What this task involves = Copy, from the material below, every line in which the word "coordinator" can be found.

══ Extracted data

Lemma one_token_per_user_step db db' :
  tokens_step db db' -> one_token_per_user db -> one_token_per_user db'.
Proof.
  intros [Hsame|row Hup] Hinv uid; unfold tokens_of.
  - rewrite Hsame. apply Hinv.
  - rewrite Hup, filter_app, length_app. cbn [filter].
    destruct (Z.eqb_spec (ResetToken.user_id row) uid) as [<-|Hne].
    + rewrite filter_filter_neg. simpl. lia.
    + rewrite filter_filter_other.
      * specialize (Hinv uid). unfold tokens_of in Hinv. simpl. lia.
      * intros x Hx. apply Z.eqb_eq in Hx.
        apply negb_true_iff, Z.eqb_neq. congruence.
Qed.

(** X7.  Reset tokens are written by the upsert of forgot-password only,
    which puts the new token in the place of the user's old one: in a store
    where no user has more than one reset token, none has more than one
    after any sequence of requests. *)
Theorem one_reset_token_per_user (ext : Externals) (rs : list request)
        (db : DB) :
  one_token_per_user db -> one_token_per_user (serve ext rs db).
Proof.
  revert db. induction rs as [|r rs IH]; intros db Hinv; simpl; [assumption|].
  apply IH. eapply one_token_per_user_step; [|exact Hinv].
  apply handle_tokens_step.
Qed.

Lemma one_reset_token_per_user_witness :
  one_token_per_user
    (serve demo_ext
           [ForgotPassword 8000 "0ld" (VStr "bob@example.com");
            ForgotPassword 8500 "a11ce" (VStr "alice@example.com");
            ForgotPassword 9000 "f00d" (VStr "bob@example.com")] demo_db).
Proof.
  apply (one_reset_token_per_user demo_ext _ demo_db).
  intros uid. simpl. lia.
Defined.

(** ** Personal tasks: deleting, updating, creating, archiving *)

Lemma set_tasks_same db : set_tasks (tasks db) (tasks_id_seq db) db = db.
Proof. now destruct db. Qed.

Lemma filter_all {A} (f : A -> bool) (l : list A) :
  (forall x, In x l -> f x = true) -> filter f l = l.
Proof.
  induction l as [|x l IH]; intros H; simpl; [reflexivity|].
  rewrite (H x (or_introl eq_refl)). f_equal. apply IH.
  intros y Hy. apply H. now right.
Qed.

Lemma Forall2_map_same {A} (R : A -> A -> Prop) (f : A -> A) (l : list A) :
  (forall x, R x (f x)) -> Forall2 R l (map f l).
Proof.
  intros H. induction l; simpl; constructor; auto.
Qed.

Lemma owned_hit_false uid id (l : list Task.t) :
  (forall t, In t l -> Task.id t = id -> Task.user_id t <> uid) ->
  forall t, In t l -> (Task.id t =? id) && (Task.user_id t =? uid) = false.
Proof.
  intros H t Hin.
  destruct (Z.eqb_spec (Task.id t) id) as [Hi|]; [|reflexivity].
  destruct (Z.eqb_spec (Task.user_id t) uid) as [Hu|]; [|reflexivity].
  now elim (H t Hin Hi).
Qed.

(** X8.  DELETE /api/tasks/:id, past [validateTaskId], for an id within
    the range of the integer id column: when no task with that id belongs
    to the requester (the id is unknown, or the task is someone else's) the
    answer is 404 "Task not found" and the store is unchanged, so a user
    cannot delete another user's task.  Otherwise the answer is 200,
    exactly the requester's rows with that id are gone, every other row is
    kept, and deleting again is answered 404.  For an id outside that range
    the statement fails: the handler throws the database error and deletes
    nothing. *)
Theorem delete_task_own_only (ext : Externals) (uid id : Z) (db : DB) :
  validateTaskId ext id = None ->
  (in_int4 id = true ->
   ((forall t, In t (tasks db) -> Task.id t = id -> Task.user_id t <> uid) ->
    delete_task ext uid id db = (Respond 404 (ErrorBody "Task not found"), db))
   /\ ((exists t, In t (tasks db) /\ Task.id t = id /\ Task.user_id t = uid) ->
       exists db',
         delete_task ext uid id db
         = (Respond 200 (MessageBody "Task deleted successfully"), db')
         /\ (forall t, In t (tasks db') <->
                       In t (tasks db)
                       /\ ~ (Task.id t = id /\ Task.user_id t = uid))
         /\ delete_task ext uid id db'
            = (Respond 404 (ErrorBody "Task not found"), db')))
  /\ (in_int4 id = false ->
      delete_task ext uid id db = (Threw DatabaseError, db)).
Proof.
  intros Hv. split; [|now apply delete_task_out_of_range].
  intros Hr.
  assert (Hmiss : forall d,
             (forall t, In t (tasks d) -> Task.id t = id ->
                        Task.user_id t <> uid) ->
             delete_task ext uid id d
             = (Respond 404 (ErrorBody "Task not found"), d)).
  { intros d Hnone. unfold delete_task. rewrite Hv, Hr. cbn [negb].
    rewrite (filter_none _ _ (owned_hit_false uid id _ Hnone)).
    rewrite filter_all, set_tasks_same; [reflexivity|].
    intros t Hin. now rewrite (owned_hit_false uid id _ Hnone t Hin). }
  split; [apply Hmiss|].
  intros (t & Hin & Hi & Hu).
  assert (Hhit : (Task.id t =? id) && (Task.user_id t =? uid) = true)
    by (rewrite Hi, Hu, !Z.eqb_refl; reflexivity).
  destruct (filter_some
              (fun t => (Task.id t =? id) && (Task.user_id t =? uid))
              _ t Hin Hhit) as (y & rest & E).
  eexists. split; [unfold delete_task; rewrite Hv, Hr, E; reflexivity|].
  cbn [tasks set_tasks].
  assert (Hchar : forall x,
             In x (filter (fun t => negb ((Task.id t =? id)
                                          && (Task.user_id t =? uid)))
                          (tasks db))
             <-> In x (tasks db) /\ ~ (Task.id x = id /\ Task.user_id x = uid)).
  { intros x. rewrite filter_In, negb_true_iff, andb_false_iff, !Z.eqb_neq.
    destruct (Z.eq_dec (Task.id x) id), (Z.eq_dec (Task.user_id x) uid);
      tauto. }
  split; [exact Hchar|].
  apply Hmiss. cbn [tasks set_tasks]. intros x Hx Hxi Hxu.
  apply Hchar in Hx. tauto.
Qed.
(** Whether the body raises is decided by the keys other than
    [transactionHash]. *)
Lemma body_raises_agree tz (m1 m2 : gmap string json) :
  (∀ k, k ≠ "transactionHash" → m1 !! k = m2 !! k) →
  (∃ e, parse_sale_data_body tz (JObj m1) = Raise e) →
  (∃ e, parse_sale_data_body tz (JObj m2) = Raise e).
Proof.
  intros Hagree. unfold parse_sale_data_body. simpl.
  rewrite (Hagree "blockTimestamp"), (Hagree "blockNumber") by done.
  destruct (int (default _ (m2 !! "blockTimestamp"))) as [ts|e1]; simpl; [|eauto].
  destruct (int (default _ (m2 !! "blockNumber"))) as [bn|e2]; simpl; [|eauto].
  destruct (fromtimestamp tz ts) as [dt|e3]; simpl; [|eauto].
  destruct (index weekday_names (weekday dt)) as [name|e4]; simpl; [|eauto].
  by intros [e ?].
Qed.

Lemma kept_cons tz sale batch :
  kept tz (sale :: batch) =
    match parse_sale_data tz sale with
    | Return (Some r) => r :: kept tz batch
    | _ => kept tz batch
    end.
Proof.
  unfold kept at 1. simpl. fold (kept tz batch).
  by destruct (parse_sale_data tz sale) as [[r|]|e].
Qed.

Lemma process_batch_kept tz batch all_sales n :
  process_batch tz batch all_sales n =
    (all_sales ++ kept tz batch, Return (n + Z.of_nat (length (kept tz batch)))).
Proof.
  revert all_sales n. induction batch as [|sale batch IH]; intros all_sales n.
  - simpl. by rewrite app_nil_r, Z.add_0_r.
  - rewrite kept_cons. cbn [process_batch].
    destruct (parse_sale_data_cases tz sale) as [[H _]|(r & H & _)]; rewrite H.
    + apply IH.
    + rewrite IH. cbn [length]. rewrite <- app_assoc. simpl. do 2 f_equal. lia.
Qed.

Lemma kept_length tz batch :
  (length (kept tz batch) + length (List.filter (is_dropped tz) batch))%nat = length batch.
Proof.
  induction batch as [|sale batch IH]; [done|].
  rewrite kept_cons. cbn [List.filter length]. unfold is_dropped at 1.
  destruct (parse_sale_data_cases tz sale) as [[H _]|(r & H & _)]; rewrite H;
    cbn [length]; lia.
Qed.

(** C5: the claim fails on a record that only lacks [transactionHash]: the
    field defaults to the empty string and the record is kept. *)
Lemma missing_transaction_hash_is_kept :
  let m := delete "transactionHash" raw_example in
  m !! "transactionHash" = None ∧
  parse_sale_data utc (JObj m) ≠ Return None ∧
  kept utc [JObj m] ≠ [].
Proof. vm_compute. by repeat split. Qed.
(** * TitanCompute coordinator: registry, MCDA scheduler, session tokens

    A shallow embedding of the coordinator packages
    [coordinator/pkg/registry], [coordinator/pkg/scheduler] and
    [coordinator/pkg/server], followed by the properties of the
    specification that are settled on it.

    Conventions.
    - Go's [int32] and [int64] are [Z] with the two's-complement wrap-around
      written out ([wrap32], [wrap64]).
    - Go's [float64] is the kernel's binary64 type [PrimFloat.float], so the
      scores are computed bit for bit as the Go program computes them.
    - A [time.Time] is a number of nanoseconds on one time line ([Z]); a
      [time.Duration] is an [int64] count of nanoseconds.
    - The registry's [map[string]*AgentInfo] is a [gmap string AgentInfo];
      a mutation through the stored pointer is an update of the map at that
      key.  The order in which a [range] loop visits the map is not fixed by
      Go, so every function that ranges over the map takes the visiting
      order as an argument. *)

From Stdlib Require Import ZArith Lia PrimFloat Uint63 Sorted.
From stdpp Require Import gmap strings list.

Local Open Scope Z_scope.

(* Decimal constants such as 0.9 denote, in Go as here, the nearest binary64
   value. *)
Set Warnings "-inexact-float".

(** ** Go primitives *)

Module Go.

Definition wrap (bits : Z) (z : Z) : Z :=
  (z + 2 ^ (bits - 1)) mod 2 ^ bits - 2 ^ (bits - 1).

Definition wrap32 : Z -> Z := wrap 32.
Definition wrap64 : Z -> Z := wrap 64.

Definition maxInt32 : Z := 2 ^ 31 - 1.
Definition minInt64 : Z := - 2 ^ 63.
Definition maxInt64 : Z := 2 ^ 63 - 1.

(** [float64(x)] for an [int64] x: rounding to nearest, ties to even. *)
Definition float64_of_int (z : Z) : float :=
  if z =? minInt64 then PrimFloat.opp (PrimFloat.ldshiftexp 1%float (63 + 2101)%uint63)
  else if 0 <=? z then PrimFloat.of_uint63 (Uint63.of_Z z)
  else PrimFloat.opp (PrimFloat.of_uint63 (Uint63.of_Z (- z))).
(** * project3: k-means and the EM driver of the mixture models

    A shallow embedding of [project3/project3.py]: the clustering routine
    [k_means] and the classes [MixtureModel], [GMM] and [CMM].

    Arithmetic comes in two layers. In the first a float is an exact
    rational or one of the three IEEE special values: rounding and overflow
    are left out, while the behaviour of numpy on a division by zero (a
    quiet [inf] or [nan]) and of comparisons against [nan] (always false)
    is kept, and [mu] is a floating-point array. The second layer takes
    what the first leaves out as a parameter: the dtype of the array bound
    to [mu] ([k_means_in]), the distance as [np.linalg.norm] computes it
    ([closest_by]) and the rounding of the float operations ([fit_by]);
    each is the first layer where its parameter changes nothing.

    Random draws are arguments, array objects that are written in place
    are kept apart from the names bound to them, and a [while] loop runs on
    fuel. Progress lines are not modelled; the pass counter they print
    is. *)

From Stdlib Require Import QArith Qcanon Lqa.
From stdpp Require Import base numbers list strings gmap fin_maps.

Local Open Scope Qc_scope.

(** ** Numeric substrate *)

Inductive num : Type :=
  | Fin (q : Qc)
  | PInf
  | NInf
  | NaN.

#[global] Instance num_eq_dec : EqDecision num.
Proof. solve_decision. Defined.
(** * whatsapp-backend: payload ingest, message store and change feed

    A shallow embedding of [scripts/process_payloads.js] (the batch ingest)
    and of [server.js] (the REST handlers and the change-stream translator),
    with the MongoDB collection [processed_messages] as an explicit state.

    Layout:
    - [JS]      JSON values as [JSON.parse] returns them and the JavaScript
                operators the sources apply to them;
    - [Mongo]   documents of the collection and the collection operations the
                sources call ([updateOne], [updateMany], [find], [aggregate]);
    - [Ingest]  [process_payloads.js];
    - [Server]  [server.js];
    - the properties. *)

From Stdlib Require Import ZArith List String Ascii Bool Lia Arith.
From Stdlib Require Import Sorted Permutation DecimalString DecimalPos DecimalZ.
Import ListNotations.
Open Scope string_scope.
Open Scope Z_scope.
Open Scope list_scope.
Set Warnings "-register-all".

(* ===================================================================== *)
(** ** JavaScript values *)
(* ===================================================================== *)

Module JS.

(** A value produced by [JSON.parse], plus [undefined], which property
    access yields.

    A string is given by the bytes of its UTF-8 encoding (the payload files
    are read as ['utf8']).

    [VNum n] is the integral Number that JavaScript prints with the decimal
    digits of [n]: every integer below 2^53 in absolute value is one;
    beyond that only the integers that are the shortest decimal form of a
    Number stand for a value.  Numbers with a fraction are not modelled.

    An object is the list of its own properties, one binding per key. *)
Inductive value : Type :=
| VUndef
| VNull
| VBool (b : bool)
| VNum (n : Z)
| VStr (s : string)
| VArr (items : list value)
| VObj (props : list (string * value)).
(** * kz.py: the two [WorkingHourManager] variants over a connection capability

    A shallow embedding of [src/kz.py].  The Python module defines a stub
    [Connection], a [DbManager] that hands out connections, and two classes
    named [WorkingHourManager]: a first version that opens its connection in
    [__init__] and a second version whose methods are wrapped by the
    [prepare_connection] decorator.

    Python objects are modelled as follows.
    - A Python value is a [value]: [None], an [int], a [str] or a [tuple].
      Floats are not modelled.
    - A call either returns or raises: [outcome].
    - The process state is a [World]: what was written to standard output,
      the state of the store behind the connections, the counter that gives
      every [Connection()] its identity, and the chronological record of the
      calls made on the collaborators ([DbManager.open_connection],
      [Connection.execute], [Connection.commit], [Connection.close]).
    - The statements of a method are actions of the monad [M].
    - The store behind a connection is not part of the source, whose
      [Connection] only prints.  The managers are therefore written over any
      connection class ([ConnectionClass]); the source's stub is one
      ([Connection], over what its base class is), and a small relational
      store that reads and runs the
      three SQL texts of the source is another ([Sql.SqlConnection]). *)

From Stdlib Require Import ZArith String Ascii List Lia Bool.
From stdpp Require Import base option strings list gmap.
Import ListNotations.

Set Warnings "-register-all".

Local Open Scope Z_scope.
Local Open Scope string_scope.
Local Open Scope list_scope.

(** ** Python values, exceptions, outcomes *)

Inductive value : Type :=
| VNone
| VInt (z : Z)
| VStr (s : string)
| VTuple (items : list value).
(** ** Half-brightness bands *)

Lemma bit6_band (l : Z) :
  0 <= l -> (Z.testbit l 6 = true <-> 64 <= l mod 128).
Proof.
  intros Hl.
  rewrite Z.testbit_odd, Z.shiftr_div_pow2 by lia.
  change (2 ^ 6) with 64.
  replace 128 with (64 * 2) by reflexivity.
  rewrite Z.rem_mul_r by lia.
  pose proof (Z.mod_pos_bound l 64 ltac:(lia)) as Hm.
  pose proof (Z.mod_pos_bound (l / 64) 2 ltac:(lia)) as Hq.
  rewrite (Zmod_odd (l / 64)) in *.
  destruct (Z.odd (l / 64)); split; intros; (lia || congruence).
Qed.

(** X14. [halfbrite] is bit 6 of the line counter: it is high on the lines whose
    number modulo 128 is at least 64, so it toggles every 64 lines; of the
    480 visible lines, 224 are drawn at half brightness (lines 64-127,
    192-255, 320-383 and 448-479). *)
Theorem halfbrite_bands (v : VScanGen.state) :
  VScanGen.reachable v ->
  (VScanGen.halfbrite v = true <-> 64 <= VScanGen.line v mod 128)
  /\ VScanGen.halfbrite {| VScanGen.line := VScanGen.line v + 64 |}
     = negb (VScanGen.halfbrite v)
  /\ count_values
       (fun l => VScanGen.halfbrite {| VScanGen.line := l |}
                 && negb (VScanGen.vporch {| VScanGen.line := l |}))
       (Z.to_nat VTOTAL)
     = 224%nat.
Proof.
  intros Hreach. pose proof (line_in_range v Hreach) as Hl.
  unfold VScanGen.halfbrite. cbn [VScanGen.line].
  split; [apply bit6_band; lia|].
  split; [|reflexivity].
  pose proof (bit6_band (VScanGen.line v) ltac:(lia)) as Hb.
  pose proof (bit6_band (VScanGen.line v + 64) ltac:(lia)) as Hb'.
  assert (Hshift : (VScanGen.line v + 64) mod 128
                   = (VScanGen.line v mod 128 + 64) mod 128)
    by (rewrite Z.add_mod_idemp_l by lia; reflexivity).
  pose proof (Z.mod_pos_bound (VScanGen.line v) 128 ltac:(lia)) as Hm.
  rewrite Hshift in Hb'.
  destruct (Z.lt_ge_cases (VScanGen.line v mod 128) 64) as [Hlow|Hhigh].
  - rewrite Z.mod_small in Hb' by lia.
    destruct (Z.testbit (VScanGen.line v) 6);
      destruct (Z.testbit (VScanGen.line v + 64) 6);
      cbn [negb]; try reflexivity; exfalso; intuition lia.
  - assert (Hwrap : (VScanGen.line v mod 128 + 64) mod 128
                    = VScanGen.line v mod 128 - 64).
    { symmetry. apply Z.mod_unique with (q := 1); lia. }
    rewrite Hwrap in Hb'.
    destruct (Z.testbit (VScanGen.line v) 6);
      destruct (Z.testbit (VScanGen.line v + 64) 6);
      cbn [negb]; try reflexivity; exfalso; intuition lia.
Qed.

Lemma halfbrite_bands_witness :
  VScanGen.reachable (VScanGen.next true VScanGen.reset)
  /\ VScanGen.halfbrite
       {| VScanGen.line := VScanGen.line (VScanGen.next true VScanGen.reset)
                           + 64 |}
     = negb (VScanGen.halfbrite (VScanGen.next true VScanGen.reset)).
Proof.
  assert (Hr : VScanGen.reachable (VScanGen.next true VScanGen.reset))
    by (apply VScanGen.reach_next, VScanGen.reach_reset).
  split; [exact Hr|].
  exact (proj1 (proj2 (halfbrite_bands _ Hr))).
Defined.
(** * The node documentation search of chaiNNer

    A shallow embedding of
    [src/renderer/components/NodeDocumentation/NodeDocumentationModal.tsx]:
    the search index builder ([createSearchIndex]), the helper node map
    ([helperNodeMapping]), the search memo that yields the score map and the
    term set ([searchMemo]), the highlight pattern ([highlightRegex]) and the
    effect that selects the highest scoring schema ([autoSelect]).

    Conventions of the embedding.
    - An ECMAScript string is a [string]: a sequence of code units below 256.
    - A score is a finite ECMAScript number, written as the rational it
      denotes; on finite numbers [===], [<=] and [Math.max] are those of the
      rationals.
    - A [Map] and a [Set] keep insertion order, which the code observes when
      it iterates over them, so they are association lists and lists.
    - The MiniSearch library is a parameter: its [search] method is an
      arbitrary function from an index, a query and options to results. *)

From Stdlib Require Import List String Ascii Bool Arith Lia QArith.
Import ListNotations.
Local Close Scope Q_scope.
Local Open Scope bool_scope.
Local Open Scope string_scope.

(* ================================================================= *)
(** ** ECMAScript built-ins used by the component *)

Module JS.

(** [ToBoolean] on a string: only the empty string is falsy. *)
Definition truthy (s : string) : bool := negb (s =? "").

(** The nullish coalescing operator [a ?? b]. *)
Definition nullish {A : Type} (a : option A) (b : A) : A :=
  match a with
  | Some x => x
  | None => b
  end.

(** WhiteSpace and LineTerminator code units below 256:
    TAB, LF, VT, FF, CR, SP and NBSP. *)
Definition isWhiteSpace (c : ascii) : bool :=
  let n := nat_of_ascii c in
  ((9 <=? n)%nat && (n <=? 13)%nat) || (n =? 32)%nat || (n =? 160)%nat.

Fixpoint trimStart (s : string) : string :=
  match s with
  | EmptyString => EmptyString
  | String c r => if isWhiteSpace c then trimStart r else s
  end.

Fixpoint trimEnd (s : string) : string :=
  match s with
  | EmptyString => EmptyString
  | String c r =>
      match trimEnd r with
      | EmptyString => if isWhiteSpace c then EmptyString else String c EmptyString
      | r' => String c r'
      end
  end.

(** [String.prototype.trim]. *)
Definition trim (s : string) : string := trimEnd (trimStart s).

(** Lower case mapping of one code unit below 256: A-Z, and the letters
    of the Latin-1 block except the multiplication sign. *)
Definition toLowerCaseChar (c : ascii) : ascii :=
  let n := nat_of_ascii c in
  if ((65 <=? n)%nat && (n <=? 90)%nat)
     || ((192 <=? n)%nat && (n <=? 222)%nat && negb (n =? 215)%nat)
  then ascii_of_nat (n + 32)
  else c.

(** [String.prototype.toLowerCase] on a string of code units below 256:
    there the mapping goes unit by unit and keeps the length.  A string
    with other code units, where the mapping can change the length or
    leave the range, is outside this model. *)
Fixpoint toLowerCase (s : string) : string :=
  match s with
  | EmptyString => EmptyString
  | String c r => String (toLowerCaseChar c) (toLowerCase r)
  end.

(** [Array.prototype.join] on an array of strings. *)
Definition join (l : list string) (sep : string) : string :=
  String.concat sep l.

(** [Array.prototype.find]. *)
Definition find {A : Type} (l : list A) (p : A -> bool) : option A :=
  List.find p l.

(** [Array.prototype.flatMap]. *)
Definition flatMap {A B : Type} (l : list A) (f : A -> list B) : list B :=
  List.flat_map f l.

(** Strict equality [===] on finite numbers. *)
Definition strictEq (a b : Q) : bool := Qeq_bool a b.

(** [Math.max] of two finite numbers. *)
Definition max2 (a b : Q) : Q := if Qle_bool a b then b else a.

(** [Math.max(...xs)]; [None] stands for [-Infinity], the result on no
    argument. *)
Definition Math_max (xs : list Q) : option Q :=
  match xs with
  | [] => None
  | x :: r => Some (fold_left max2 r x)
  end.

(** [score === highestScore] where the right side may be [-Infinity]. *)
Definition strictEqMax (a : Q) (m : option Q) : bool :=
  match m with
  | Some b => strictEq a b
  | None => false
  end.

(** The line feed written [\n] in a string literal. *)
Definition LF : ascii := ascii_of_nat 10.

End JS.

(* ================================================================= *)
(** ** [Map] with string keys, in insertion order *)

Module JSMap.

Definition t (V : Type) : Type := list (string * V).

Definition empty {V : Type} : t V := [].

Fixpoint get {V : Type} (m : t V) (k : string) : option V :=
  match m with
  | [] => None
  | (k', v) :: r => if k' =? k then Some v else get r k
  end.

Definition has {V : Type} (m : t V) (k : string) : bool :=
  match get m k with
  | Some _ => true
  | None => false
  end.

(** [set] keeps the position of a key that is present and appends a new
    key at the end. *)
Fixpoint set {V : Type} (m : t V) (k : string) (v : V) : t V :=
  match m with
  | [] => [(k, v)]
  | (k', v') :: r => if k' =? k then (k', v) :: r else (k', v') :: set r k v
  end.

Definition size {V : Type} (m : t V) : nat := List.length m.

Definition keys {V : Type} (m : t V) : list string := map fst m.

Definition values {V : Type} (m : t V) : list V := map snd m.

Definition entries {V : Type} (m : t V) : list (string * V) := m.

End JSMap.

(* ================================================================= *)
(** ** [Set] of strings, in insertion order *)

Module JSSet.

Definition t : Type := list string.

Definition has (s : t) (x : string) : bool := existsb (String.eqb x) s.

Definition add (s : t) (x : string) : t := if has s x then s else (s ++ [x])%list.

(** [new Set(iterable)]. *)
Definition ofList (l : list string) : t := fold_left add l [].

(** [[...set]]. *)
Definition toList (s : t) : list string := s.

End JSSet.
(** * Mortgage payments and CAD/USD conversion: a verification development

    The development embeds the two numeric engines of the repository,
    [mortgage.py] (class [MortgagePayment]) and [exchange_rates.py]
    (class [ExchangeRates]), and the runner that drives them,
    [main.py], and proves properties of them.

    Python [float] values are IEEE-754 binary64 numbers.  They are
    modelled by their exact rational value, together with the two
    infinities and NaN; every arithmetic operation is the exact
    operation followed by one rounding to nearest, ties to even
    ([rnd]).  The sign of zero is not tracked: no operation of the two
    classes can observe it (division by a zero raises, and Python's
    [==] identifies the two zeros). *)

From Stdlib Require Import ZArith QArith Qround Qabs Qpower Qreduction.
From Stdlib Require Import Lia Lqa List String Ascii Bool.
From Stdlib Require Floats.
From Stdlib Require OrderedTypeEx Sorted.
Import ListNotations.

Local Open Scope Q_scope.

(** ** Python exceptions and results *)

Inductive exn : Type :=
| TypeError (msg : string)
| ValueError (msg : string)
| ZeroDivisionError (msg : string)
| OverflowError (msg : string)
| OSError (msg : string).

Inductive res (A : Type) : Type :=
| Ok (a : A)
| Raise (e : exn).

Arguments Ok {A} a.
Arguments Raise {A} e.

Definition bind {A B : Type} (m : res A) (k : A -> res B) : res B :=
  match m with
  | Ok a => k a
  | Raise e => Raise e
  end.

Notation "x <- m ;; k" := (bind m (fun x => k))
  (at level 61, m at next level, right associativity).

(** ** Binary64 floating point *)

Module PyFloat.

════

Completed task =
(** * TitanCompute coordinator: registry, MCDA scheduler, session tokens
    A shallow embedding of the coordinator packages
    [coordinator/pkg/registry], [coordinator/pkg/scheduler] and
    [coordinator/pkg/server], followed by the properties of the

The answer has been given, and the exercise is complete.